Case Description: One year old baby girl presented with developmental delay which is gross motor and speech with
increase ICP symptoms. CT brain and MRI revealed large posterior fossa cyst extending supratentorially causing
compression to the third ventricle and showing gross hydrocephalus. We proceed with endoscopic fenestration
of posterior fossa cyst and ommaya insertion and subsequently proceeded with ventricular peritoneal shunt. Due
to previous history of necrotizing enterocolitis (NEC), patient developed malfunction of the shunt due to poor
absorption of the shunt, eventually patient required ventriculo-cysto-atrial shunt. 6 months post-procedure, patient
currently does not show any evidence of recurrent cyst and developmentally showing improvement.

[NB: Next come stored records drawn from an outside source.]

Lemma auto_insert_ok to_string (t : Tbl) rows n row :
  table_rep t rows -> auto_ready t rows n -> auto_row (sch t) row ->
  wp (auto_insert to_string row) t (fun t' r => exists rows', keeps t rows' t' /\ auto_outcome (sch t) rows row r rows' /\
    exists n', auto_ready t' rows' n').
Proof.
  intros Ht (Ha & Hp & Hn & Hb) Hrow. unfold auto_insert. apply wp_bind. unfold wp at 1.
  rewrite (assign_null t row n) by (apply Hrow || done). destruct (Z.ltb_spec i64_MAX n) as [Hx|Hx].
  { exists rows. split; [done|]. split; [|by exists n]. split; [done|by left]. }
  assert (Hlt : 0 <= n < 2 ^ 63) by (unfold i64_MAX in Hx; lia).
  set (t1 := set_auto_inc _ t). assert (Ht1 : table_rep t1 rows) by by apply set_auto_inc_rep.
  destruct (at_key_row_key (sch t) row n Hrow) as (k & Hk & _). destruct Ht as (m & pm & H).
  destruct (bound_fresh _ _ _ _ _ (r_rows _ _ _ _ H) Hb Hrow Hlt Hk) as [Hfree Hb'].
  pose proof (insert_row_ok to_string t1 rows (at_key (sch t) row n) k Ht1 (proj2 Hrow n Hlt) Hk) as Hins. rewrite Hfree in Hins.
  pose proof (frames_insert_row (fun t t' => t_auto_inc t' = t_auto_inc t) to_string (at_key (sch t) row n) t1) as Hf. cbv beta in Hf. apply wp_bind.
  unfold wp in Hins |- *. destruct (insert_row to_string (at_key (sch t) row n) t1) as [[t2 r]| |]; try done.
  specialize (Hf t2 r eq_refl). destruct Hins as [[[Hd Hr] ->]|([Hd Hr] & Hw & e & ->)].
  - exists (<[k := at_key (sch t) row n]> rows). split; [by split|]. split; [exists n, k; split_and!; try done; lia|].
    exists (n + 1). unfold auto_ready. rewrite Hd, Hf. split; [done|]. split; [done|]. split; [lia|done].
  - exists rows. split; [by split|]. split; [split; [done|right; by exists n]|].
    exists (n + 1). unfold auto_ready. rewrite Hd, Hf. split; [done|]. split; [done|]. split; [lia|].
    intros k' row' v Hl Hv. specialize (Hb _ _ _ Hl Hv). lia.
Qed.

Inductive auto_history (s : Schema) : Rows -> list (list Datum) -> list (res (list Datum)) -> Rows -> Prop :=
| auto_nil rows : auto_history s rows [] [] rows
| auto_cons rows row r rows1 inputs rs rows2 :
    auto_outcome s rows row r rows1 -> auto_history s rows1 inputs rs rows2 -> auto_history s rows (row :: inputs) (r :: rs) rows2.

Lemma auto_inserts_ok to_string inputs : forall (t : Tbl) rows n,
  table_rep t rows -> auto_ready t rows n -> Forall (auto_row (sch t)) inputs ->
  (auto_inserts to_string t inputs = Fuel /\ may_hang) \/
  exists t' rows' rs, auto_inserts to_string t inputs = Ret (t', rs) /\ keeps t rows' t' /\ auto_history (sch t) rows inputs rs rows'.
Proof.
  induction inputs as [|row inputs IH]; intros t rows n Ht Ha Hin; cbn [auto_inserts].
  - right. exists t, rows, []. split; [done|]. split; [done|constructor].
  - apply Forall_cons in Hin as [Hrow Hin]. pose proof (auto_insert_ok to_string t rows n row Ht Ha Hrow) as Hw.
    unfold wp in Hw. destruct (auto_insert to_string row t) as [[t1 r]| |]; [|done|by left].
    destruct Hw as (rows1 & [Hd Hr] & Ho & n' & Ha'). cbn [mbind out_bind].
    destruct (IH t1 rows1 n' Hr Ha') as [[-> ?]|(t2 & rows2 & rs & -> & [Hd2 Hr2] & Hh)]; [by rewrite Hd|by left|right].
    exists t2, rows2, (r :: rs). split; [done|]. split; [split; [congruence|done]|]. rewrite Hd in Hh. by econstructor.
Qed.

(** Recovery rebuilds the counter, then rows are inserted. *)
Definition reopen_and_insert (to_string : Datum -> bytes) (t : Tbl) (inputs : list (list Datum)) : out (Tbl * list (res (list Datum))) :=
  '(t, r) ← refresh_auto_inc t; match r with Ok _ => auto_inserts to_string t inputs | _ => Panics end.

Lemma reopen_and_insert_ok to_string (t : Tbl) rows st inputs :
  table_rep t rows -> t_auto_inc t = Some st -> ai_col_idx st = pk_idx (sch t) -> 0 <= pk_idx (sch t) ->
  Forall (auto_row (sch t)) inputs ->
  (reopen_and_insert to_string t inputs = Fuel /\ may_hang) \/
  exists t' rows' rs, reopen_and_insert to_string t inputs = Ret (t', rs) /\ keeps t rows' t' /\ auto_history (sch t) rows inputs rs rows'.
Proof.
  intros Ht Hst Hc Hp Hin. pose proof (refresh_auto_inc_ok t rows st Ht Hst Hc Hp) as Hw. unfold wp in Hw. unfold reopen_and_insert.
  destruct (refresh_auto_inc t) as [[t1 r]| |]; [|done|by left]. destruct Hw as (-> & [Hd Hr] & n & Ha). cbn [mbind out_bind].
  destruct (auto_inserts_ok to_string inputs t1 rows n Hr Ha) as [?|(t2 & rows2 & rs & -> & [Hd2 Hr2] & Hh)]; [by rewrite Hd|by left|right].
  exists t2, rows2, rs. split; [done|]. rewrite Hd in Hh. split; [split; [congruence|done]|done].
Qed.

End autoinc.

(** * Properties *)

(** C31: [validate_row] is a type checker that normalizes: the row it returns
    is well typed column by column, is the converted input with defaults
    filled in, and is accepted unchanged when it is validated again (as an
    UPDATE does); surplus values are always refused, never cut off, and a row
    is refused for nothing else but a cell that violates NOT NULL or cannot be
    converted; nothing panics. *)
Theorem validate_row_types (s : Schema) (row : list Datum) :
  match validate_row s row with
  | Ok row' =>
    Zlen row <= Zlen (columns s) /\ row_typed s row' /\ validate_row s row' = Ok row' /\
    row' = zip_with (fun c d => coerce (col_ctype c) (source_value c d)) (columns s) (fill_defaults s row)
  | Err (ColumnCountMismatch e g) => e = Zlen (columns s) /\ g = Zlen row /\ e < g
  | Err e =>
    exists i c d, columns s !! i = Some c /\ fill_defaults s row !! i = Some d /\
      match e with
      | NotNullViolation n => n = col_name c /\ d = Null /\ col_default_value c = None /\ col_nullable c = false
      | TypeMismatch _ _ => ~ has_type c (coerce (col_ctype c) (source_value c d))
      | _ => False
      end
  | Panic => False
  end.
Proof.
  unfold validate_row. pose proof (fill_defaults_length s row) as Hl.
  destruct (Z.eqb_spec (Zlen (fill_defaults s row)) (Zlen (columns s))) as [He|He]; cbn [negb].
  - pose proof (validate_values_ok (columns s) (fill_defaults s row) ltac:(lia)) as H.
    destruct (validate_values _ _) as [row'|e|]; [|destruct H as (i & c & d & Hc & Hd & Hv)|done].
    + destruct H as [Ht Hr]. split; [lia|]. split; [exact Ht|]. split; [|exact Hr].
      rewrite (fill_defaults_full s row') by (apply Forall2_length in Ht; lia).
      rewrite (proj2 (Z.eqb_eq _ _)) by (apply Forall2_length in Ht; lia). by apply validate_values_typed.
    + destruct (validate_value_total c d) as (r & Hr & H). rewrite Hv in Hr. subst r.
      destruct e; try done; exists i, c, d; split_and!; try done; apply H.
  - split_and!; [done|lia|lia].
Qed.

(** A table whose key is generated. *)
Definition auto_schema : Schema :=
  mkSchema [mkColumnDef (str "id") CInt false true None; mkColumnDef (str "age") CInt false false None] 0.
Definition auto_table : @Table BTree RefPool := table_new (mkTableDef (str "db.users") auto_schema [] [] None).

Lemma auto_demo_row age : i64 age -> auto_row auto_schema [Null; Int age].
Proof.
  intros Ha. split; [done|]. intros n Hn. assert (Hi : i64 n) by (unfold in_i; lia). split; [done| | |].
  - repeat constructor; apply Ha || apply Hi.
  - exists (Int n). split; [done|]. split; [exact Hi|done].
  - change (encode_row (at_key auto_schema [Null; Int age] n)) with (encode (Int n) ++ encode (Int age) ++ []).
    rewrite !length_app. cbn [encode length]. rewrite !length_to_le. unfold MAX_VALUE_LEN. lia.
Qed.

(** C30: AUTO_INCREMENT never collides: after the counter was rebuilt from the
    stored rows, every row inserted with a generated key gets an identifier
    above all integer keys the table then holds (so identifiers only grow)
    and becomes a row of the table; an insertion fails only when the
    identifiers of 63 bits are used up or the pool refuses a wide row, never as
    a duplicate key. *)
Theorem auto_increment_never_collides {T P : Type} {KT : KvTree T} {HT : KvTreeOk T} {KP : Pool P} {HP : PoolOk P} (to_string : Datum -> bytes) (t : @Table T P) rows st inputs :
  let s := td_schema (t_def t) in
  table_rep t rows -> t_auto_inc t = Some st -> ai_col_idx st = pk_idx s -> 0 <= pk_idx s -> Forall (auto_row s) inputs ->
  (reopen_and_insert to_string t inputs = Fuel /\ may_hang) \/
  exists t' rows' rs, reopen_and_insert to_string t inputs = Ret (t', rs) /\ keeps t rows' t' /\ auto_history s rows inputs rs rows'.
Proof. intros s. apply reopen_and_insert_ok. Qed.

Lemma auto_increment_never_collides_witness :
  (reopen_and_insert encode auto_table [[Null; Int 30]; [Null; Int 31]] = Fuel /\ True) \/
  exists t' rows' rs, reopen_and_insert encode auto_table [[Null; Int 30]; [Null; Int 31]] = Ret (t', rs) /\
    keeps auto_table rows' t' /\ auto_history auto_schema ∅ [[Null; Int 30]; [Null; Int 31]] rs rows'.
Proof.
  refine (auto_increment_never_collides encode auto_table ∅ (mkAutoInc 0 1) [[Null; Int 30]; [Null; Int 31]] _ _ _ _ _).
  - apply table_new_rep.
  - reflexivity.
  - reflexivity.
  - discriminate.
  - constructor; [|constructor; [|constructor]]; apply auto_demo_row; split; discriminate || reflexivity.
Defined.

Conclusion: Posterior fossa cyst is rare and contributes to challenges radiologically and surgically. Current surgical
management mainly depends more on clinical features giving little insights on the exact pathology of posterior fossa
cyst.
Jacintha Vikeneswary Francis is presently the Neurosurgeon, Ministry of Health Malaysia, Hospital Sultanah Aminah Johor bahru, Malaysia since June 2016. She served as Neurosurgical Medical Officer in Hospital Kuala Lumpur and Hospital Queen Elizabeth, Kota Kinabalu Sabah from November 2006 till 2012. She attended several Conferences and was Chairman for few.